"Эдит Уортон. Век наивности" - читать интересную книгу автора

В 1921 году крупнейший историк и культуролог той поры Вернон Луис Паррингтон
написал об Уортон статью, в которой она была окрещена "нашим литературным
аристократом". В статье разбирался "Век наивности". Паррингтон назвал его
"исторической сатирой, отмеченной безукоризненным мастерством". Некоторые
его замечания проницательны и тонки. Он ценит достоверность, с которой
передан фарисейский дух общества, наглухо забаррикадированного от всего
"неприятного". Он отмечает иронию и вкус, с каким изображена эта жеманная
респектабельность, подменившая собою живую жизнь.

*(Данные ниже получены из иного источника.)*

Lemma length_training_rows (p : PatternsDict) {B} (rowss : list (list B)) :
  Forall2 (λ t rows, ∃ e, tags p !! t = Some e ∧ length rows = length (stems e))
    (_get_all_tags p) rowss →
  length (concat rowss) = example_count p.
Proof.
  intros Hrows.
  set (g := λ t, match tags p !! t with Some e => length (stems e) | None => 0 end).
  transitivity (sum_list (g <$> _get_all_tags p)).
  { induction Hrows as [|t rows ts rowss (e & He & Hlen) _ IH]; simpl; [done|].
    rewrite length_app, IH, Hlen. unfold g at 2. by rewrite He. }
  unfold example_count, _get_all_tags.
  rewrite (sum_list_Permutation _ (g <$> (map_to_list (tags p)).*1)).
  2:{ by rewrite sorted_Permutation. }
  f_equal. rewrite <- !list_fmap_compose. apply list_fmap_ext.
  intros i [t e] Hte. simpl.
  apply list_elem_of_lookup_2, elem_of_map_to_list in Hte.
  unfold g. by rewrite Hte.
Qed.

Lemma swap_Permutation {A} (x : list A) (i j : nat) : swap x i j ≡ₚ x.
Proof.
  unfold swap. destruct (x !! i) as [a|] eqn:Ha; [|done].
  destruct (x !! j) as [b|] eqn:Hb; [|done].
  pose proof (lookup_lt_Some _ _ _ Ha) as Hi.
  pose proof (lookup_lt_Some _ _ _ Hb) as Hj.
  apply Permutation_inj. split; [by rewrite !length_insert|].
  exists (λ k, if decide (k = i) then j else if decide (k = j) then i else k).
  split.
  - intros k1 k2. repeat case_decide; lia.
  - intros k. destruct (decide (k = j)) as [->|Hkj].
    + rewrite list_lookup_insert_eq by (by rewrite length_insert).
      case_decide; by subst.
    + rewrite list_lookup_insert_ne by done.
      destruct (decide (k = i)) as [->|Hki].
      * by rewrite list_lookup_insert_eq.
      * by rewrite list_lookup_insert_ne.
Qed.

Lemma shuffle_from_spec {A} (i : nat) (x : list A) (w : World) :
  ∃ x' w', shuffle_from i x w = (inr x', w') ∧ x' ≡ₚ x.
Proof.
  revert x w. induction i as [|i IH]; intros x w; simpl.
  - by exists x, w.
  - unfold bind, randbelow at 1.
    match goal with
    | |- context [shuffle_from i ?y ?w1] =>
        destruct (IH y w1) as (x' & w' & Hrun & Hperm)
    end.
    exists x', w'. split; [done|]. by rewrite Hperm, swap_Permutation.
Qed.

(** What [_make_training_data] returns when at least one tag has a stem:
    as many examples as the tags have stems in total, each the one-hot
    pair of a stem of a tag. *)
Lemma make_training_data_spec (w : World) :
  let p := _patterns w in
  covered p → 0 < example_count p →
  ∃ xs ys w',
    _make_training_data w = (inr (xs, ys), w')
    ∧ length xs = example_count p
    ∧ length ys = example_count p
    ∧ Forall2 (λ x y, ∃ t e s, tags p !! t = Some e ∧ s ∈ stems e
                               ∧ example_of p t s (x, y)) xs ys.
Proof.
  intros p Hp Hcount.
  destruct (training_rows_spec w Hp) as (rowss & Hrows & Hall). fold p in Hall.
  unfold _make_training_data. rewrite (bind_inr _ _ _ _ _ Hrows).
  destruct (shuffle_from_spec (length (concat rowss) - 1) (concat rowss) w)
    as (rows' & w' & Hshuffle & Hperm).
  unfold shuffle. rewrite (bind_inr _ _ _ _ _ Hshuffle).
  assert (length (concat rowss) = example_count p) as Hlen.
  { apply length_training_rows. eapply Forall2_impl; [apply Hall|].
    intros t rows (e & He & Hex). exists e. split; [done|].
    symmetry. by eapply Forall2_length. }
  assert (Forall (λ row, ∃ t e s, tags p !! t = Some e ∧ s ∈ stems e
                                  ∧ example_of p t s row) (concat rowss)) as Hex.
  { clear -Hall. induction Hall as [|t rows ts rowss (e & He & Hrs) _ IH]; simpl.
    - constructor.
    - apply Forall_app. split; [|done].
      apply Forall_forall. intros row Hrow.
      apply list_elem_of_lookup in Hrow as [k Hk].
      destruct (Forall2_lookup_r _ _ _ k row Hrs Hk) as (s & Hs & Hsr).
      exists t, e, s. split; [done|]. split; [|done].
      apply list_elem_of_lookup. eauto. }
  rewrite <- Hperm in Hex, Hlen.
  exists (rows'.*1), (rows'.*2), w'. split.
  { unfold columns. destruct rows'; [simpl in Hlen; lia | done]. }
  rewrite !length_fmap. split; [done|]. split; [done|].
  clear -Hex. induction Hex as [|[x y] rows Hrow _ IH]; simpl; by constructor.
Qed.

Section Training.
Context (word_char : ascii → bool) (lower_char : ascii → ascii).
Context (stem : string → string) (_stoplist : list string).

Local Abbreviation parse :=
  (_parse_intents_file word_char lower_char stem _stoplist).
Local Abbreviation convert :=
  (convert_intents word_char lower_char stem _stoplist).

Lemma convert_intents_unfold (file : option (list Intent)) (w w1 : World) :
  parse file w = (inr tt, w1) →
  convert file w
  = _make_training_data
      {| _patterns := finalize (_patterns w1); random := random w1;
         pickles := pickles w1 ++ [finalize (_patterns w1)] |}.
Proof.
  intros Hparse. unfold convert_intents.
  rewrite (bind_inr _ _ _ _ _ Hparse).
  by rewrite (bind_inr _ _ _ _ _ (sort_all_stems_eq w1)).
Qed.

(** What [convert_intents] returns, from a new [Patterns()], for a file
    read to its end that gives at least one stem to some tag: as many
    examples as the tags have stems in total, each the one-hot pair of a
    stem of a tag. *)
Lemma convert_intents_training_data (file : list Intent) (r : Random) :
  fst (parse (Some file) (fresh_world r)) = inr tt →
  let run := convert (Some file) (fresh_world r) in
  let p := _patterns (snd run) in
  0 < example_count p →
  ∃ xs ys,
    fst run = inr (xs, ys)
    ∧ length xs = example_count p
    ∧ length ys = example_count p
    ∧ Forall2 (λ x y, ∃ t e s, tags p !! t = Some e ∧ s ∈ stems e
                               ∧ example_of p t s (x, y)) xs ys.
Proof.
  intros Hok run p.
  destruct (parse_spec word_char lower_char stem _stoplist file (fresh_world r))
    as (res & p1 & Hparse & Hcov & _).
  rewrite Hparse in Hok. simpl in Hok. subst res.
  destruct (convert_intents_parsed _ _ _ _ _ _ _ Hparse) as [Hp _].
  fold run in Hp. fold p in Hp. cbn [_patterns with_patterns] in Hp.
  subst run. rewrite (convert_intents_unfold _ _ _ Hparse).
  rewrite Hp. intros Hcount.
  match goal with
  | |- context [_make_training_data ?w2] =>
      destruct (make_training_data_spec w2) as (xs & ys & w' & Hrun & Hlen)
  end.
  { apply covered_finalize, Hcov, covered_empty. }
  { done. }
  exists xs, ys. by rewrite Hrun.
Qed.

End Training.

(** ** Concrete runs *)

(** C2 at a file no tag of which has a stem: the file is read to its end
    and finalized, the tags have zero stems in total, and
    [_make_training_data] does not return zero examples: the two-index
    slice of the empty array raises [IndexError]. *)
Theorem make_training_data_without_stems
    (word_char : ascii → bool) (lower_char : ascii → ascii)
    (stem : string → string) (_stoplist : list string) (r : Random) :
  let start := fresh_world r in
  let run :=
    convert_intents word_char lower_char stem _stoplist
      (Some noanswer_only_file) start in
  fst (_parse_intents_file word_char lower_char stem _stoplist
         (Some noanswer_only_file) start) = inr tt
  ∧ example_count (_patterns (snd run)) = 0
  ∧ fst run = inl IndexError.
Proof. by vm_compute. Qed.

(** The same for every dictionary whose tags have no stem at all. *)
Lemma make_training_data_empty (w : World) :
  (∀ t e, tags (_patterns w) !! t = Some e → stems e = []) →
  _make_training_data w = (inl IndexError, w).
Proof.
  intros Hempty.
  assert (training_rows w = (inr [], w)) as Hrows.
  { unfold training_rows, bind at 1, read at 1.
    destruct (collect_spec (λ _ rows, rows = [])
                (_get_all_tags (_patterns w))
                (λ t, p <~ read ;; ss <~ lift (_get_stems p t) ;;
                      collect ss (λ s,
                        row <~ lift (training_row (_get_all_tags (_patterns w))
                                       (_get_all_stems (_patterns w)) t s) ;;
                        ret [row])) w) as (rowss & -> & Hall).
    - intros t [e He]%elem_of_get_all_tags. exists []. split; [|done].
      unfold bind at 1, read at 1. unfold bind at 1, _get_stems.
      rewrite He, (Hempty _ _ He). done.
    - f_equal. f_equal. clear -Hall.
      induction Hall as [|t rows ts rowss -> _ IH]; simpl; [done|]. apply IH. }
  unfold _make_training_data. rewrite (bind_inr _ _ _ _ _ Hrows). done.
Qed.

(** C5, the claim as written fails: a file that never defines
    ["noanswer"] is converted without any error and its vocabulary is
    pickled; so is a file one record of which, being empty, has neither
    [tag] nor [responses]. *)
Lemma lacking_files_are_accepted :
  ((∀ r, r ∈ hello_only_file → tag r ≠ Some "noanswer")
   ∧ fst (run_convert hello_only_file)
     = inr ([[false; true]; [true; false]], [[true]; [true]])
   ∧ length (pickles (snd (run_convert hello_only_file))) = 1)
  ∧ ((∃ r, r ∈ empty_record_file ∧ tag r = None ∧ responses r = None)
     ∧ fst (run_convert empty_record_file)
       = inr ([[false; true]; [true; false]], [[true; false]; [true; false]])
     ∧ length (pickles (snd (run_convert empty_record_file))) = 1).
Proof.
  split; (split; [|by vm_compute]).
  - intros r ->%list_elem_of_singleton. done.
  - exists {| tag := None; patterns := None; responses := None; context := None |}.
    split; [|done]. apply elem_of_app. right. left.
Qed.

(** When ingestion fails, the records read before the failure stay in the
    dictionary of the instance; nothing is pickled. *)
Example failed_ingestion_keeps_earlier_records :
  fst (run_convert broken_file) = inl (KeyError "responses")
  ∧ (stems <$> tags (_patterns (snd (run_convert broken_file))) !! "hello_intent")
    = Some ["hello"; "hi"]
  ∧ is_Some (tags (_patterns (snd (run_convert broken_file))) !! "bye_intent")
  ∧ pickles (snd (run_convert broken_file)) = [].
Proof. split; [by vm_compute|]. split; [by vm_compute|]. split; [|by vm_compute].
  vm_compute. eauto. Qed.

(** The end-to-end example of the class docstring. *)
Example docstring_vocabulary :
  _get_all_tags (_patterns docstring_world) = ["hello_intent"; "noanswer"]
  ∧ all_stems (_patterns docstring_world) = ["hello"; "hi"]
  ∧ fst (convert_sentence ascii_word ascii_lower (λ s, s) stoplist_excerpt
           "Hello World !" docstring_world) = inr [true; false].
Proof. by vm_compute. Qed.

(** ** Witnesses *)

Lemma convert_intents_global_stems_witness :
  fst (_parse_intents_file ascii_word ascii_lower (λ s, s) stoplist_excerpt
         (Some docstring_file) (fresh_world counting)) = inr tt
  ∧ all_stems (_patterns docstring_world)
    = sorted_set (tag_stems_union (_patterns docstring_world))
  ∧ Sorted String.le (all_stems (_patterns docstring_world))
  ∧ NoDup (all_stems (_patterns docstring_world))
  ∧ pickles docstring_world = [_patterns docstring_world].
Proof.
  split; [by vm_compute|].
  apply (convert_intents_global_stems ascii_word ascii_lower (λ s, s)
           stoplist_excerpt docstring_file counting).
  by vm_compute.
Defined.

Умеренные похвалы, впрочем, лишь подкрашивают отнюдь не комплиментарную
тональность общей оценки. Стоило ли растрачивать дарование, выводя этих
никому не интересных людей с их мелкими страстями и куцыми мыслями? Ведь
рядом развертывалась настоящая драма. И роман послужил бы "поистине
бесценным документом американской истории", покажи автор, как нормой
существования сделались "брутальность и цинизм" вандербильтов, гулдов и
прочих героев бизнеса, вознесшихся как раз в эту эпоху. Какие сюжеты, какие
битвы происходили перед глазами Уортон, так и не отозвавшись в ее книгах,
где материал остается скучным и незначительным, несмотря на все ее старания.

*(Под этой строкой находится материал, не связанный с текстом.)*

(** X13: [MesosOffersToHostOffers] returns one host offer for each host of
    the map that has at least one offer, and none for a host with an
    empty slice: no host name comes twice, and a host offer is in the
    result exactly when its host has offers [first :: rest], its agent id
    is that of [first], and its resources and attributes are those of
    all the offers of the host, in their order. *)
Theorem MesosOffersToHostOffers_hosts hostoffers visited :
  visited ≡ₚ map_to_list hostoffers →
  let hostOffers := MesosOffersToHostOffers visited in
  NoDup (ho_Hostname <$> hostOffers) ∧
  (length hostOffers ≤ size hostoffers)%nat ∧
  ∀ ho, ho ∈ hostOffers ↔
        ∃ first rest,
          hostoffers !! ho_Hostname ho = Some (first :: rest) ∧
          ho_AgentId ho = AgentId first ∧
          ho_Resources ho = (first :: rest) ≫= Resources ∧
          ho_Attributes ho = (first :: rest) ≫= Attributes.
Proof.
  intros Hperm hostOffers. subst hostOffers. split; [|split].
  - eapply sublist_NoDup; [|apply hostnames_sublist].
    rewrite Hperm. apply NoDup_fst_map_to_list.
  - pose proof (sublist_length _ _ (hostnames_sublist visited)) as Hlen.
    rewrite !length_fmap in Hlen.
    rewrite (Permutation_length Hperm), length_map_to_list in Hlen. done.
  - intros ho. unfold MesosOffersToHostOffers. rewrite list_elem_of_omap. split.
    + intros ([h offers] & Hin & Hho). rewrite Hperm in Hin.
      apply elem_of_map_to_list in Hin. unfold hostOfferOf in Hho. simpl in Hho.
      destruct offers as [|first rest]; [done|]. injection Hho as <-. simpl.
      by exists first, rest.
    + intros (first & rest & Hlook & Hagent & Hres & Hattr).
      exists (ho_Hostname ho, first :: rest). split.
      * rewrite Hperm. by apply elem_of_map_to_list.
      * unfold hostOfferOf. simpl. destruct ho as [h a at_ rs]. simpl in *. by subst.
Qed.

End HostOffersLaws.

Lemma MesosOffersToHostOffers_hosts_witness :
  mkHostOffer "host1" (Some "agent1") ["rack:a"] ["cpus:4"; "mem:8"]
    ∈ MesosOffersToHostOffers (map_to_list twoHosts) ∧
  (length (MesosOffersToHostOffers (map_to_list twoHosts)) ≤ size twoHosts)%nat.
Proof.
  destruct (MesosOffersToHostOffers_hosts twoHosts (map_to_list twoHosts)
              (Permutation_refl _)) as (_ & Hlen & Hin).
  split; [|exact Hlen].
  apply Hin. eexists _, _. split; [by vm_compute|done].
Defined.

End UtilLaws.

(* ===================================================================== *)
(** * Laws of the job runtime updater                                     *)
(* ===================================================================== *)

Module JobRuntimeLaws.
Import JobRuntime.

Local Open Scope Z_scope.

Lemma count_range stateCounts state :
  uint32_counts stateCounts → 0 ≤ count stateCounts state < 2 ^ 32.
Proof.
  intros Hwf. unfold count. destruct (stateCounts !! state) as [n|] eqn:E; simpl.
  - exact (Hwf _ _ E).
  - lia.
Qed.

Lemma sumCounts_nonneg stateCounts states :
  uint32_counts stateCounts → 0 ≤ sumCounts stateCounts states.
Proof.
  intros Hwf. induction states as [|s states IH]; simpl; [lia|].
  pose proof (count_range stateCounts s Hwf). lia.
Qed.

Lemma foldl_uint32_sum stateCounts states a :
  uint32_counts stateCounts → 0 ≤ a →
  a + sumCounts stateCounts states < 2 ^ 32 →
  foldl (λ total state, uint32 (total + count stateCounts state)) a states
  = a + sumCounts stateCounts states.
Proof.
  intros Hwf. revert a. induction states as [|s states IH]; intros a Ha Hsum; simpl in *.
  - lia.
  - pose proof (count_range stateCounts s Hwf).
    pose proof (sumCounts_nonneg stateCounts states Hwf).
    unfold uint32 at 2. rewrite Z.mod_small by lia. rewrite IH by lia. lia.
Qed.

Lemma getTotalInstanceCount_sum TaskState_name stateCounts :
  uint32_counts stateCounts →
  sumCounts stateCounts TaskState_name < 2 ^ 32 →
  getTotalInstanceCount TaskState_name stateCounts = sumCounts stateCounts TaskState_name.
Proof.
  intros Hwf Hsum. unfold getTotalInstanceCount.
  rewrite foldl_uint32_sum by (done || lia). lia.
Qed.

Lemma sumCounts_Permutation stateCounts states states' :
  states ≡ₚ states' → sumCounts stateCounts states = sumCounts stateCounts states'.
Proof. induction 1; simpl; lia. Qed.

Lemma sumCounts_filter stateCounts (P : string → Prop) `{∀ x, Decision (P x)} states :
  sumCounts stateCounts states
  = sumCounts stateCounts (filter P states)
    + sumCounts stateCounts (filter (λ x, ¬ P x) states).
Proof.
  induction states as [|s states IH]; [done|].
  rewrite !filter_cons. simpl. destruct (decide (P s)), (decide (¬ P s)); simpl; try lia; done.
Qed.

Что поделаешь, ведь ей самой передался снобизм старой буржуазии, изо всех
сил тянувшейся выглядеть аристократией.
От Уортон можно было ожидать чуть ли не американской "Человеческой комедии".
А получился не более чем скромный эскиз к картине, которую, возможно, еще
создаст другой художник.
На десятилетия эти идеи стали общим местом во всем, что писалось об Уортон.

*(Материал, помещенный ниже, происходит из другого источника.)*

Lemma latest_loop_Some items latest lv r :
  latest_loop items (Some latest) lv = Ok r → ∃ info, r = Some info.
Proof.
  revert latest lv.
  induction items as [|[k1 info1] items IH]; intros latest lv; simpl.
  - intros [= <-]. eauto.
  - destruct (match lv with None => Ok true | Some lv0 => version_gt k1 lv0 end)
      as [[|]|e]; simpl; [apply IH | apply IH | discriminate].
Qed.

Lemma latest_loop_elem items latest lv info :
  latest_loop items latest lv = Ok (Some info) →
  latest = Some info ∨ ∃ k, (k, info) ∈ items.
Proof.
  revert latest lv.
  induction items as [|[k1 info1] items IH]; intros latest lv; simpl.
  - intros [= ->]. left. reflexivity.
  - destruct (match lv with None => Ok true | Some lv0 => version_gt k1 lv0 end)
      as [[|]|e]; simpl; [| |discriminate]; intros H; apply IH in H.
    + destruct H as [[= ->]|[k H]]; right; [exists k1; left | exists k; right; exact H].
    + destruct H as [H|[k H]]; [left; exact H | right; exists k; right; exact H].
Qed.

Lemma get_latest_version_elem w info :
  get_latest_version w = Ok (Some info) → ∃ k, (k, info) ∈ load_versions w.
Proof.
  unfold get_latest_version.
  destruct (load_versions w) as [|kv items]; [discriminate|].
  intros H. apply latest_loop_elem in H as [H|H]; [discriminate | exact H].
Qed.

Lemma get_latest_version_nonempty w r :
  load_versions w ≠ [] → get_latest_version w = Ok r → ∃ info, r = Some info.
Proof.
  unfold get_latest_version.
  destruct (load_versions w) as [|[k1 info1] items]; [congruence|].
  intros _. simpl. apply latest_loop_Some.
Qed.

(** The scan compares as soon as the store has two keys, and then a key
    that does not parse makes it raise. *)
Lemma get_latest_version_unparseable w :
  (∃ k, k ∈ keys (load_versions w) ∧ unparseable k) →
  (2 <= length (load_versions w))%nat →
  ∃ e, get_latest_version w = Raise e.
Proof.
  intros (k & Hin & Hbad) Hlen. unfold get_latest_version.
  destruct (load_versions w) as [|[k1 info1] [|[k2 info2] items]];
    [simpl in Hlen; lia | simpl in Hlen; lia |].
  change (latest_loop ((k1, info1) :: (k2, info2) :: items) None None)
    with (latest_loop ((k2, info2) :: items) (Some info1) (Some k1)).
  simpl in Hin. apply elem_of_cons in Hin as [->|Hin].
  - simpl. destruct (version_gt_raise_r k2 k1 Hbad) as [e ->]. simpl. eauto.
  - apply latest_loop_unparseable. exists k. split; [exact Hin | exact Hbad].
Qed.


(** With the store's invariant and a version published, a current
    version that does not parse makes the check fail. *)
Lemma check_update_unparseable_current w request cv :
  store_inv (load_versions w) → load_versions w ≠ [] →
  current_version_arg request = Some cv → unparseable cv →
  ∃ e, check_update w request = (ErrorOf e, 500%Z).
Proof.
  intros Hinv Hne Hcv Hbad. unfold check_update. rewrite Hcv. simpl or_default.
  destruct (get_latest_version w) as [r|e] eqn:Hlatest; simpl; [|eauto].
  destruct (get_latest_version_nonempty w r Hne Hlatest) as [info ->].
  destruct (get_latest_version_elem w info Hlatest) as [k Hin].
  rewrite (store_inv_not_empty _ _ _ Hinv Hin), (Hinv k info Hin).
  simpl or_default.
  destruct (version_gt_raise_r k cv Hbad) as [e ->]. simpl. eauto.
Qed.
End Unparseable.

(** ** [packaging.version] on sample texts *)

Section Samples.
Import PkgVersion.

Example parse_plain :
  parse "1.0.10" = Ok (mkVersion 0 [1; 0; 10]%N None None None None).
Proof. reflexivity. Qed.

Example parse_prefixed_padded :
  parse " v01.2.3 " = Ok (mkVersion 0 [1; 2; 3]%N None None None None).
Proof. reflexivity. Qed.

Example parse_suffixes :
  parse "2!1.0-RC.1.post2.dev3+Ubuntu-12"
  = Ok (mkVersion 2 [1; 0]%N (Some (PreRC, 1%N)) (Some 2%N) (Some 3%N)
          (Some [LStr (str_chars "ubuntu"); LNum 12])).
Proof. reflexivity. Qed.

Example parse_implicit_post :
  parse "1.0-1" = Ok (mkVersion 0 [1; 0]%N None (Some 1%N) None None).
Proof. reflexivity. Qed.

Example parse_word : parse "banana" = Raise (InvalidVersion "banana").
Proof. reflexivity. Qed.

Example parse_empty : parse "" = Raise (InvalidVersion "").
Proof. reflexivity. Qed.

Example parse_trailing_dot : parse "1.0." = Raise (InvalidVersion "1.0.").
Proof. reflexivity. Qed.

(** Trailing zeros of the release do not count. *)
Example gt_trailing_zeros :
  version_gt "1.0.0" "1" = Ok false ∧ version_gt "1" "1.0.0" = Ok false.
Proof. split; reflexivity. Qed.

(** dev < pre-release < release < post-release < local. *)
Example gt_suffix_order :
  version_gt "1.0a1" "1.0.dev1" = Ok true
  ∧ version_gt "1.0" "1.0rc2" = Ok true
  ∧ version_gt "1.0.post1" "1.0" = Ok true
  ∧ version_gt "1.0+local" "1.0" = Ok true
  ∧ version_gt "1.0+2" "1.0+abc" = Ok true.
Proof. repeat split. Qed.

Example gt_unparseable_operand :
  version_gt "banana" "1.0" = Raise (InvalidVersion "banana")
  ∧ version_gt "1.0" "banana" = Raise (InvalidVersion "banana").
Proof. split; reflexivity. Qed.
End Samples.

(** * The claims *)

(** ** Version ordering *)



(** ** Versions are not validated *)




(** ** GET /update/check *)

(** C3, the claim as stated fails: the store holds 1.0.0 with a blank
    changelog, the client is at 0.9.0, and the check answers with the
    blank changelog, not with the fallback text. *)
Lemma check_update_blank_changelog :
  dict_get (load_versions world_blank) "1.0.0"
  = Some (Info.mk (Some "1.0.0") (Some "") (Some "updates/MoneyBot_1.0.0.exe")
                  (Some 3%Z) (Some "1700000000.0"))
  ∧ check_update world_blank (check_of (Some "0.9.0"))
    = (UpdateInfo "1.0.0" "" "https://updates.example/update/download/1.0.0" 3,
       200%Z).
Proof. split; reflexivity. Qed.

(** C3, as the code has it.  When the scan finds a latest record and its
    version is greater than the client's current version, the check
    answers 200 with that version, the stored changelog as it is (the
    text "Nova atualização disponível", which is not empty, only when the
    record has no changelog), the URL made of the request's scheme and
    host, the download route and the version, and the stored file size
    (0 when the record has none). *)
Theorem check_update_available (w : World) (request : CheckRequest)
    (info : Info.t) :
  let current_version := or_default (current_version_arg request) "0.0.0" in
  let latest_version := or_default (Info.version info) "0.0.0" in
  get_latest_version w = Ok (Some info) →
  Info.is_empty info = false →
  version_gt latest_version current_version = Ok true →
  check_update w request
  = (UpdateInfo latest_version
       (match Info.changelog info with
        | Some stored => stored
        | None => "Nova atualização disponível"
        end)
       (scheme request +:+ "://" +:+ host request +:+ "/update/download/"
          +:+ latest_version)
       (match Info.file_size info with
        | Some size => size
        | None => 0%Z
        end),
     200%Z)
  ∧ "Nova atualização disponível" ≠ "".
Proof.
  intros current_version latest_version Hlatest Hne Hgt.
  split; [|discriminate].
  unfold check_update. fold current_version. rewrite Hlatest. simpl bind.
  rewrite Hne. fold latest_version. rewrite Hgt. reflexivity.
Qed.

Lemma check_update_available_witness :
  check_update world_1_0_0 (check_of (Some "0.9.0"))
  = (UpdateInfo "1.0.0" "Primeira versão"
       "https://updates.example/update/download/1.0.0" 3, 200%Z)
  ∧ "Nova atualização disponível" ≠ "".
Proof.
  exact (check_update_available world_1_0_0 (check_of (Some "0.9.0"))
           (Info.mk (Some "1.0.0") (Some "Primeira versão")
                    (Some "updates/MoneyBot_1.0.0.exe") (Some 3%Z)
                    (Some "1700000000.0"))
           eq_refl eq_refl eq_refl).
Defined.

(** C4. Against a store with no version, the check answers 200 with the
    client's current version (0.0.0 when the parameter is absent), an
    empty changelog, an empty download URL and size 0. *)
Theorem check_update_empty_store (w : World) (request : CheckRequest) :
  load_versions w = [] →
  check_update w request
  = (UpdateInfo (or_default (current_version_arg request) "0.0.0") "" "" 0,
     200%Z).
Proof.
  intros Hempty. unfold check_update, get_latest_version.
  rewrite Hempty. reflexivity.
Qed.

Lemma check_update_empty_store_witness :
  load_versions initial = []
  ∧ check_update initial (check_of (Some "1.2.3"))
    = (UpdateInfo "1.2.3" "" "" 0, 200%Z).
Proof.
  split; [reflexivity|].
  exact (check_update_empty_store initial (check_of (Some "1.2.3")) eq_refl).
Defined.

(** C7, the claim as stated fails: with 1.0.0 published, a check whose
    current version is the word banana is answered 500 with the
    exception, where the current version 0.0.0 gets the update; and
    against the empty store the word is echoed, not 0.0.0. *)
Lemma check_update_malformed_current_version :
  unparseable "banana"
  ∧ check_update world_1_0_0 (check_of (Some "banana"))
    = (ErrorOf (InvalidVersion "banana"), 500%Z)
  ∧ check_update world_1_0_0 (check_of (Some "0.0.0"))
    = (UpdateInfo "1.0.0" "Primeira versão"
         "https://updates.example/update/download/1.0.0" 3, 200%Z)
  ∧ check_update initial (check_of (Some "banana"))
    = (UpdateInfo "banana" "" "" 0, 200%Z).
Proof. repeat split. Qed.

(** C7, as the code has it.  The current version is 0.0.0 when the query
    parameter is absent, and only then.  A current version that does not
    parse is used as it is: against a store with no version it is echoed
    with status 200, and in a world the service can reach with a version
    published the check is answered 500 with the exception it caught. *)
Theorem current_version_default :
  (∀ w scheme host,
      check_update w (mkCheckRequest None scheme host)
      = check_update w (mkCheckRequest (Some "0.0.0") scheme host))
  ∧ (∀ w request cv,
        current_version_arg request = Some cv → unparseable cv →
        (load_versions w = [] →
         check_update w request = (UpdateInfo cv "" "" 0, 200%Z))
        ∧ (reachable w → load_versions w ≠ [] →
           ∃ e, check_update w request = (ErrorOf e, 500%Z))).
Proof.
  split; [reflexivity|].
  intros w request cv Hcv Hbad. split.
  - intros Hempty. unfold check_update, get_latest_version.
    rewrite Hempty, Hcv. reflexivity.
  - intros Hreach Hne.
    eapply check_update_unparseable_current;
      [apply reachable_store_inv, Hreach | exact Hne | exact Hcv | exact Hbad].
Qed.

Lemma current_version_default_witness :
  unparseable "banana"
  ∧ check_update initial (check_of (Some "banana"))
    = (UpdateInfo "banana" "" "" 0, 200%Z)
  ∧ reachable world_1_0_0
  ∧ load_versions world_1_0_0 ≠ []
  ∧ ∃ e, check_update world_1_0_0 (check_of (Some "banana")) = (ErrorOf e, 500%Z).
Proof.
  assert (Hbad : unparseable "banana") by reflexivity.
  assert (Hreach : reachable world_1_0_0).
  { exact (reachable_step initial
             (PostUpload (upload_of "1.0.0" (Some "Primeira versão")))
             reachable_initial). }
  assert (Hne : load_versions world_1_0_0 ≠ []) by discriminate.
  destruct (proj2 current_version_default initial (check_of (Some "banana"))
              "banana" eq_refl Hbad) as [Hecho _].
  destruct (proj2 current_version_default world_1_0_0 (check_of (Some "banana"))
              "banana" eq_refl Hbad) as [_ Hfail].
  split; [exact Hbad|]. split; [exact (Hecho eq_refl)|].
  split; [exact Hreach|]. split; [exact Hne|].
  exact (Hfail Hreach Hne).
Defined.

Это казалось настолько убедительным, что подчас критики словно забывали об
"Обычае страны", где создан убийственно точный портрет "нового" Нью-Йорка,
откровенно обожествлявшего житейский успех, и не замечали такой, например,
фигуры, как Бофорт из "Века наивности", хотя этот не тяготящийся хотя бы
заботами о профессиональной репутации банкир вполне органично вписывается в
галерею персонажей "позолоченного века". О книгах Уортон судили, игнорируя
своеобразие ее таланта и оттого не понимая природы ее видения.
Тем, кто с дистанции в тридцать-сорок лет наблюдал перемещения на
американской общественной сцене того времени, к которому относятся события
ее романов, эти сдвиги и впрямь должны были казаться историческими по своему
значению. Для Уортон, их непосредственного свидетеля, все происходившее на
5-й авеню в конце века меняло скорее формы, чем сущность отношений между
людьми, затрагивало, главным образом, верхний слой, а не самым фундамент
вдоль и поперек наученного ею нью-йоркского микрокосма. Старая буржуазия
уступала место новой, добропорядочность капитулировала перед цинизмом, но,
сколь бы болезненной ни была внешняя перестройка, в принципе порядок вещей
оставался прежним.
Со времен Паррингтона многое изменилось, и сегодня Гор Видал, автор
"Вице-президента Бэрра" (1973) причисляет Уортон к самым неукротимым
критикам американского общества, а другие исследователи ее творчества ставят
писательницу в один ряд с Твеном и Драйзером. Наметилась другая крайность.
Конфликт Уортон с окружающей действительностью и в самом деле был глубок, а
се художественный анализ бескомпромиссен и точен. Но, в сущности, она
никогда не была социальным романистом в прямом смысле слова, как это можно
сказать о том же Драйзере. Ее областью неизменно оставались нравственные
конфликты. Они завязывались в той специфической среде, которую она называла
старым Нью-Йорком, и несли на себе ясный отпечаток времени и места событий.